A popularização de plataformas de investimento facilitou o ingresso de pessoas físicas e institucionais nesse tipo de operação, aumentando a concorrência e a disponibilidade de recursos. Paralelamente, restrições regulatórias limitam o nível de endividamento dos bancos, incentivando a transferência de dívidas para o mercado por meio de operações estruturadas. Nesse modelo, os bancos antecipam o recebimento, os devedores ganham mais prazo e o risco é pulverizado entre investidores.

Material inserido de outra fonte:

(** * zendesk.py: Zendesk helper functions, embedded and verified

    A shallow embedding of [src/zendesk.py]. The four helpers build a
    request, hand it to [requests], inspect the answer and return a Python
    value; they also print. The embedding keeps that shape:

    - Python values are the inductive [pyval] (what [response.json()] can
      produce, plus [str] and [None] results);
    - Python exceptions are the inductive [exn];
    - a function body is a computation in the monad [Py]: it threads the
      [world] (standard output and the log of HTTP requests issued) and
      ends in a returned value or a raised exception. The world survives a
      raise, as printed text does in Python;
    - the network is a [transport]: what [requests] answers to a request,
      either a [response] or a raised exception.

    Python [str] values are represented by their UTF-8 encoding, one
    [ascii] per byte, so [s.encode('utf-8')] is the list of those bytes. *)

From Stdlib Require Import ZArith NArith Lia Bool List String Ascii DecimalString.
From Stdlib.Strings Require Import Byte.
Import ListNotations.

Local Set Warnings "-register-all".
Local Open Scope string_scope.
Local Open Scope Z_scope.

(* ===================================================================== *)
(** ** Strings *)
(* ===================================================================== *)

(** The characters the source writes with an escape or inside quotes. *)
Definition dquote : string := String "034"%char EmptyString.
Definition newline : string := String "010"%char EmptyString.

(** [str(n)] for a Python [int]: decimal digits, a leading minus sign for
    negative numbers. *)
Definition str_int (n : Z) : string := NilZero.string_of_int (Z.to_int n).

(** Python's [sub in s] on strings. *)
Fixpoint str_contains (sub s : string) : bool :=
  String.prefix sub s ||
  match s with
  | EmptyString => false
  | String _ s' => str_contains sub s'
  end.

(** Number of bytes of the UTF-8 sequence introduced by a leading byte. *)
Definition utf8_width (c : ascii) : nat :=
  let n := N_of_ascii c in
  if (n <? 192)%N then 1%nat
  else if (n <? 224)%N then 2%nat
  else if (n <? 240)%N then 3%nat
  else 4%nat.

Fixpoint str_take_bytes (n : nat) (s : string) : string :=
  match n, s with
  | O, _ => EmptyString
  | S _, EmptyString => EmptyString
  | S n', String c s' => String c (str_take_bytes n' s')
  end.

(** [s[:1]] on a [str]: the first code point, or the empty string. *)
Definition str_first (s : string) : string :=
  match s with
  | EmptyString => EmptyString
  | String c _ => str_take_bytes (utf8_width c) s
  end.
(** The dict [_read_header_root] returns.  Each field is one key, [None]
    when the dict lacks it: ['csize'] holds an integer, ['columns'] a
    sequence of names or [None] (the [dtype.names] of an array without
    fields), ['header'] and ['attrs'] a dict, ['ext'] the index of an
    extension. *)
Record RootState : Type := {
  k_csize : option Z;
  k_columns : option (option (list string));
  k_header : option (gmap string Z);
  k_attrs : option (gmap string Z);
  k_ext : option Z
}.

(** The attributes [self.__dict__.update(state)] sets on the file. *)
Record Resolved : Type := {
  _csize : Z;
  _columns : list string;
  _header : gmap string Z;
  attrs : option (gmap string Z);
  ext : option Z
}.

(** [BaseFile._read_header]: [state.pop('csize')] and
    [state.pop('columns')] raise on a missing key, [list(None)] raises,
    [state.pop('header', {})] falls back on the empty dict; the keys not
    popped stay in the state. *)
Definition _read_header (state : RootState) : result Resolved :=
  csize ← match k_csize state with Some n => Ok n | None => Raise KeyError end;
  columns ← match k_columns state with
            | Some (Some names) => Ok names
            | Some None => Raise TypeError
            | None => Raise KeyError
            end;
  Ok {| _csize := csize; _columns := columns; _header := default ∅ (k_header state);
        attrs := k_attrs state; ext := k_ext state |}.

(** What the readers of the formats return when the file is readable:
    the rows, the names and the attributes are those of the file. *)
Definition fits_root (nrows : Z) (names : list string) (header : gmap string Z)
    (ext : Z) : RootState :=
  {| k_csize := Some nrows; k_columns := Some (Some names); k_header := None;
     k_attrs := Some header; k_ext := Some ext |}.

Definition hdf5_root (size : Z) (columns : list string) (grp_attrs : gmap string Z) :
    RootState :=
  {| k_csize := Some size; k_columns := Some (Some columns); k_header := None;
     k_attrs := Some grp_attrs; k_ext := None |}.

Definition binary_root (len : Z) (names : option (list string)) : RootState :=
  {| k_csize := Some len; k_columns := Some names; k_header := None;
     k_attrs := Some ∅; k_ext := None |}.

Definition bigfile_root (csize : Z) (columns : list string) (attrs : gmap string Z) :
    RootState :=
  {| k_csize := Some csize; k_columns := Some (Some columns); k_header := None;
     k_attrs := Some attrs; k_ext := None |}.

Definition asdf_root (csize : Z) (columns : list string) (attrs : gmap string Z) :
    RootState :=
  {| k_csize := Some csize; k_columns := Some (Some columns); k_header := None;
     k_attrs := Some attrs; k_ext := None |}.

(** The states the five readers can return. *)
Inductive from_reader : RootState → Prop :=
  | from_fits nrows names header ext : from_reader (fits_root nrows names header ext)
  | from_hdf5 size columns grp_attrs : from_reader (hdf5_root size columns grp_attrs)
  | from_binary len names : from_reader (binary_root len names)
  | from_bigfile csize columns attrs : from_reader (bigfile_root csize columns attrs)
  | from_asdf csize columns attrs : from_reader (asdf_root csize columns attrs).

(** The file object once its header is resolved. *)
Definition opened (FT : FileType) (fn : string) (comm : MPIComm.t)
    (state : RootState) (data : list (string * list Z)) : result BaseFile.t :=
  r ← _read_header state;
  Ok {| BaseFile.cls := FT; BaseFile.filename := fn; BaseFile.mpicomm := comm;
        BaseFile.mpiroot := 0; BaseFile._csize := _csize r;
        BaseFile._columns := _columns r; BaseFile._header := _header r;
        BaseFile.data := data |}.

End Header.

(** ** Selecting columns by name *)

Module Select.

(** The regular expressions [toregex] builds: a sequence of literal
    characters (a dot is escaped) and of groups that stand for a
    wildcard. *)
Inductive Tok : Type :=
  | Lit (c : ascii)
  | Any.

(** [toregex(name)]: the dot is escaped and a star becomes a group
    taking any characters, for a name that has none of the other
    characters special to [re]. *)
Definition toregex (name : string) : list Tok :=
  (λ c, if Ascii.eqb c "*"%char then Any else Lit c) <$> list_ascii_of_string name.

(** The characters other than the dot and the star that [re] reads as
    operators. *)
Definition operators : list ascii :=
  list_ascii_of_string "\^$+?{}[]()|".

Definition plain_name (name : string) : Prop :=
  Forall (λ c, c ∉ operators) (list_ascii_of_string name).

(** The line feed, which [.] does not match. *)
Definition newline : ascii := ascii_of_nat 10.

(** [re.match(pattern, s)] as a truth value: the pattern matches at the
    start of [s]; a wildcard group takes any run of characters other
    than the line feed. *)
Fixpoint re_match (pat : list Tok) (s : list ascii) : bool :=
  match pat with
  | [] => true
  | Lit c :: pat' =>
      match s with
      | x :: s' => Ascii.eqb x c && re_match pat' s'
      | [] => false
      end
  | Any :: pat' =>
      (fix any (s : list ascii) : bool :=
         re_match pat' s
         || match s with
            | x :: s' => negb (Ascii.eqb x newline) && any s'
            | [] => false
            end) s
  end.

(** [any(re.match(toregex(p), column) for p in patterns)]. *)
Definition matches_any (patterns : list string) (column : string) : bool :=
  existsb (λ p, re_match (toregex p) (list_ascii_of_string column)) patterns.

End Select.

(** [_select_columns(columns, include, exclude)] on lists of names (a
    lone name stands for the list that holds it). *)
Definition _select_columns (columns : list string) (include exclude : option (list string)) :
    list string :=
  let columns :=
    match include with
    | None => columns
    | Some inc => List.filter (Select.matches_any inc) columns
    end in
  match exclude with
  | None => columns
  | Some exc => List.filter (λ c, negb (Select.matches_any exc c)) columns
  end.

(** One name starts with another. *)
Definition starts_with (n c : string) : Prop :=
  list_ascii_of_string n `prefix_of` list_ascii_of_string c.

(** A name without wildcard. *)
Definition literal_name (name : string) : Prop :=
  Select.plain_name name ∧ "*"%char ∉ list_ascii_of_string name.

(** ** The header blocks of an ASDF file *)

(** The loop of [_read_header_root] that keeps, once each, the header
    blocks found among the columns. *)
Definition found_headers (columns header_blocks : list string) : list string :=
  foldl (λ headers header,
           if bool_decide (header ∈ columns) && negb (bool_decide (header ∈ headers))
           then headers ++ [header] else headers)
        [] header_blocks.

Especialistas alertam, porém, que o investidor deve avaliar atentamente as características de cada papel. Rentabilidades muito elevadas costumam significar riscos mais altos e menor liquidez, o que pode dificultar a venda em momentos de crise.
Entre os principais instrumentos do mercado, estão as debêntures, títulos de dívida corporativa que podem ter rentabilidade prefixada, pós-fixada ou atrelada à inflação; os CRIs, lastreados em créditos do setor imobiliário; os CRAs, vinculados a operações do agronegócio; e os FIDCs, que compram e administram recebíveis diversos, como duplicatas e contratos de financiamento. Alguns deles, como CRI e CRA, são isentos de imposto de renda para pessoas físicas, o que aumenta a atratividade.
Essa mudança no perfil do crédito empresarial indica que o mercado de capitais vem ganhando protagonismo como fonte de financiamento no Brasil. E, embora os bancos continuem relevantes, a tendência é que as empresas dependam cada vez mais das emissões de títulos privados para viabilizar seus projetos e expandir operações.